Lemma no_os_pwm_enable_ok n live (m : mem) d D0 out :
  slots_ok n live m -> live !! d = Some false -> cells (devs m) !! d = Some D0 ->
  pd_platform_ops D0 = Some ops -> pwm_promise ready (dom live) (Some d) -> ready out (devs m, dev_world m) ->
  exists r m', no_os_pwm_enable (Some d) m = Done (r, m') /\ slots_ok n (<[d := true]> live) m' /\
    cells (devs m') !! d = Some D0 /\ ready true (devs m', dev_world m').
Proof using ML.
  intros Hm Hd HD Ho [(f & Hf & Hrun) _] Hrd. unfold no_os_pwm_enable.
  rewrite (slot_dispatch_run driver _ m d D0) by done. unfold dispatch_result. cbn [desc_ops pwm_slot_desc].
  rewrite Ho, Hf. destruct (slot_lock_ok n live m d Hm Hd) as (m1 & Hl & Hm1 & Hd1 & Hw1).
  rewrite <- Hd1, <- Hw1 in Hrd. destruct (Hrun out (devs m1) (dev_world m1) Hrd) as (r & h' & w' & Hr & Hrd' & Hk).
  rewrite (bind_done _ _ _ _ _ Hl). eexists r, _. split; [by apply on_dev_run |]. split.
  - apply slots_platform; [done |]. apply keeps_devs_dom. intros q.
    rewrite dom_insert_lookup_L by done. apply Hk.
  - cbn. rewrite Hk by (by apply elem_of_dom; exists false). by rewrite Hd1.
Qed.

Lemma no_os_pwm_disable_ok n live (m : mem) d D0 on out :
  slots_ok n live m -> live !! d = Some on -> cells (devs m) !! d = Some D0 ->
  pd_platform_ops D0 = Some ops -> pwm_promise ready (dom live) (Some d) -> ready out (devs m, dev_world m) ->
  exists r m', no_os_pwm_disable (Some d) m = Done (r, m') /\ slots_ok n (<[d := false]> live) m' /\
    cells (devs m') !! d = Some D0 /\ ready false (devs m', dev_world m').
Proof using ML.
  intros Hm Hd HD Ho [_ (f & Hf & Hrun)] Hrd. unfold no_os_pwm_disable.
  rewrite (slot_dispatch_run driver _ m d D0) by done. unfold dispatch_result. cbn [desc_ops pwm_slot_desc].
  rewrite Ho, Hf. destruct (slot_unlock_ok n live m d on Hm Hd) as (m1 & Hl & Hm1 & Hd1 & Hw1).
  rewrite <- Hd1, <- Hw1 in Hrd. destruct (Hrun out (devs m1) (dev_world m1) Hrd) as (r & h' & w' & Hr & Hrd' & Hk).
  rewrite (bind_done _ _ _ _ _ Hl). eexists r, _. split; [by apply on_dev_run |]. split.
  - apply slots_platform; [done |]. apply keeps_devs_dom. intros q.
    rewrite dom_insert_lookup_L by done. apply Hk.
  - cbn. rewrite Hk by (by apply elem_of_dom; exists on). by rewrite Hd1.
Qed.

Lemma last_cons_default (b on : bool) l : List.last (b :: l) on = List.last l b.
Proof. revert b on. induction l as [| c l IH]; [done |]. intros b on. exact (eq_trans (IH c on) (eq_sym (IH c b))). Qed.

(** A client that switches a PWM on and off, with a real mutex. *)
Lemma pwm_switch_run n live (m : mem) d D0 q on out l :
  slots_ok n live m -> live !! d = Some on -> cells (devs m) !! d = Some D0 ->
  pd_platform_ops D0 = Some ops -> pd_mutex D0 = Some q -> pwm_promise ready (dom live) (Some d) ->
  ready out (devs m, dev_world m) ->
  if never_twice on l
  then exists m', pwm_switch (Some d) l m = Done (tt, m') /\
    slots_ok n (<[d := List.last l on]> live) m' /\ ready (List.last l out) (devs m', dev_world m')
  else pwm_switch (Some d) l m = NoFuel.
Proof using ML.
  revert live m on out. induction l as [| b l IH]; intros live m on out Hm Hd HD Ho Hq Hp Hrd; cbn [never_twice pwm_switch].
  - exists m. split; [done |]. cbn. by rewrite insert_id.
  - assert (forall b m', slots_ok n (<[d := b]> live) m' -> cells (devs m') !! d = Some D0 -> ready b (devs m', dev_world m') ->
      if never_twice b l then exists m'', pwm_switch (Some d) l m' = Done (tt, m'') /\
        slots_ok n (<[d := List.last (b :: l) on]> live) m'' /\ ready (List.last (b :: l) out) (devs m'', dev_world m'')
      else pwm_switch (Some d) l m' = NoFuel) as Hrest.
    { intros b' m' Hm' HD' Hrd'. specialize (IH (<[d := b']> live) m' b' b' Hm').
      rewrite dom_insert_lookup_L in IH by done. rewrite lookup_insert_eq in IH.
      specialize (IH eq_refl HD' Ho Hq Hp Hrd'). destruct (never_twice b' l); [| done].
      destruct IH as (m'' & Hr & Hm'' & Hrd''). exists m''. split; [done |].
      rewrite insert_insert_eq in Hm''. by rewrite !last_cons_default. }
    destruct b, on; cbn [andb negb].
    + apply bind_nofuel. unfold no_os_pwm_enable. destruct (pwm_enables _ _ _ Hp) as (f & Hf & _).
      rewrite (slot_dispatch_run driver _ m d D0) by done. unfold dispatch_result.
      cbn [desc_ops pwm_slot_desc]. rewrite Ho, Hf. apply bind_nofuel. by eapply slot_lock_held.
    + destruct (no_os_pwm_enable_ok n live m d D0 out Hm Hd HD Ho Hp Hrd) as (r & m' & Hr & Hm' & HD' & Hrd').
      rewrite (bind_done _ _ _ _ _ Hr). by apply (Hrest true).
    + destruct (no_os_pwm_disable_ok n live m d D0 true out Hm Hd HD Ho Hp Hrd) as (r & m' & Hr & Hm' & HD' & Hrd').
      rewrite (bind_done _ _ _ _ _ Hr). by apply (Hrest false).
    + destruct (no_os_pwm_disable_ok n live m d D0 false out Hm Hd HD Ho Hp Hrd) as (r & m' & Hr & Hm' & HD' & Hrd').
      rewrite (bind_done _ _ _ _ _ Hr). by apply (Hrest false).
Qed.

(** A client that switches a PWM on and off is served to the end exactly when it
    never enables a generator that is enabled already: the mutex is held from
    enabling to disabling, so a second enabling waits for ever (and no other
    descriptor is affected). *)
Theorem pwm_switch_live n live (m : mem) d D0 q on out l :
  slots_ok n live m -> live !! d = Some on -> cells (devs m) !! d = Some D0 ->
  pd_platform_ops D0 = Some ops -> pd_mutex D0 = Some q -> pwm_promise ready (dom live) (Some d) ->
  ready out (devs m, dev_world m) ->
  (exists m', pwm_switch (Some d) l m = Done (tt, m')) <-> never_twice on l = true.
Proof using ML.
  intros Hm Hd HD Ho Hq Hp Hrd. pose proof (pwm_switch_run n live m d D0 q on out l Hm Hd HD Ho Hq Hp Hrd) as H.
  destruct (never_twice on l).
  - split; [done |]. intros _. destruct H as (m' & H & _). by exists m'.
  - rewrite H. split; [intros (? & ?); done | done].
Qed.
End pwm.

(** ** An example: a platform that keeps the state of its output *)

Definition pwm_sim_set (b : bool) (desc : ptr) : cmd (platform no_os_pwm_desc bool) Z :=
  _ ← modify (fun s => (s.1, b)); mret 0.

Definition pwm_sim_driver (p : positive) : no_os_pwm_platform_ops bool :=
  PwmOps None (Some (pwm_sim_set true)) (Some (pwm_sim_set false)) None None None None None None None
    None None.

Definition pwm_ex_desc : no_os_pwm_desc :=
  PwmDesc (Some 1%positive) 2 1000 500 0 NO_OS_PWM_POLARITY_HIGH false None 0 None (Some 1%positive)
    None.

Definition pwm_ex_mem : slot_mem no_os_pwm_desc (freertos sim_kernel) bool :=
  SlotMem [None; None; Some 1%positive; None; None] (Heap {[ 1%positive := pwm_ex_desc ]} 2 [])
    (Freertos (Heap {[ 1%positive := tt ]} 2 []) (SimKernel {[ 1%positive := true ]})) false.

Lemma pwm_ex_ok : slots_ok 5 {[ 1%positive := false ]} pwm_ex_mem.
Proof.
  split.
  - done.
  - intros d held [<- <-]%lookup_singleton_Some. exists pwm_ex_desc. splits; by try eexists.
  - intros d1 d2 D1 D2 [? [-> _]%lookup_singleton_Some] [? [-> _]%lookup_singleton_Some]. done.
  - intros i q Hi. cbn in Hi. exists 1%positive, pwm_ex_desc.
    destruct i as [| [| [| [| [|]]]]]; by try (splits; by try eexists).
  - intros i j q Hi Hj. cbn in *.
    destruct i as [| [| [| [| [|]]]]], j as [| [| [| [| [|]]]]]; done.
Qed.

(** On, off and on again is served; on twice is not. *)
Lemma pwm_switch_live_witness :
  ((exists m, pwm_switch pwm_sim_driver (Some 1%positive) [true; false; true] pwm_ex_mem = Done (tt, m)) <-> true = true) /\
  ((exists m, pwm_switch pwm_sim_driver (Some 1%positive) [true; true] pwm_ex_mem = Done (tt, m)) <-> false = true).
Proof.
  assert (pwm_promise pwm_sim_driver 1 (fun b s => s.2 = b \/ b = false) (dom ({[ 1%positive := false ]} : gmap positive bool))
    (Some 1%positive)) as Hp.
  { split; (eexists; split; [reflexivity |]); intros b h w _; eexists _, _, _; splits; try done; by left + right. }
  split.
  - exact (pwm_switch_live pwm_sim_driver 1 _ 5 {[ 1%positive := false ]} pwm_ex_mem 1 pwm_ex_desc 1
      false false [true; false; true] pwm_ex_ok eq_refl eq_refl eq_refl eq_refl Hp (or_intror eq_refl)).
  - exact (pwm_switch_live pwm_sim_driver 1 _ 5 {[ 1%positive := false ]} pwm_ex_mem 1 pwm_ex_desc 1
      false false [true; true] pwm_ex_ok eq_refl eq_refl eq_refl eq_refl Hp (or_intror eq_refl)).
Defined.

☆ ☆ ☆ ☆ ☆

### Work item
In the records above, collect each line with "assert".

### Written response
  - assert (forall b m', slots_ok n (<[d := b]> live) m' -> cells (devs m') !! d = Some D0 -> ready b (devs m', dev_world m') ->
  assert (pwm_promise pwm_sim_driver 1 (fun b s => s.2 = b \/ b = false) (dom ({[ 1%positive := false ]} : gmap positive bool))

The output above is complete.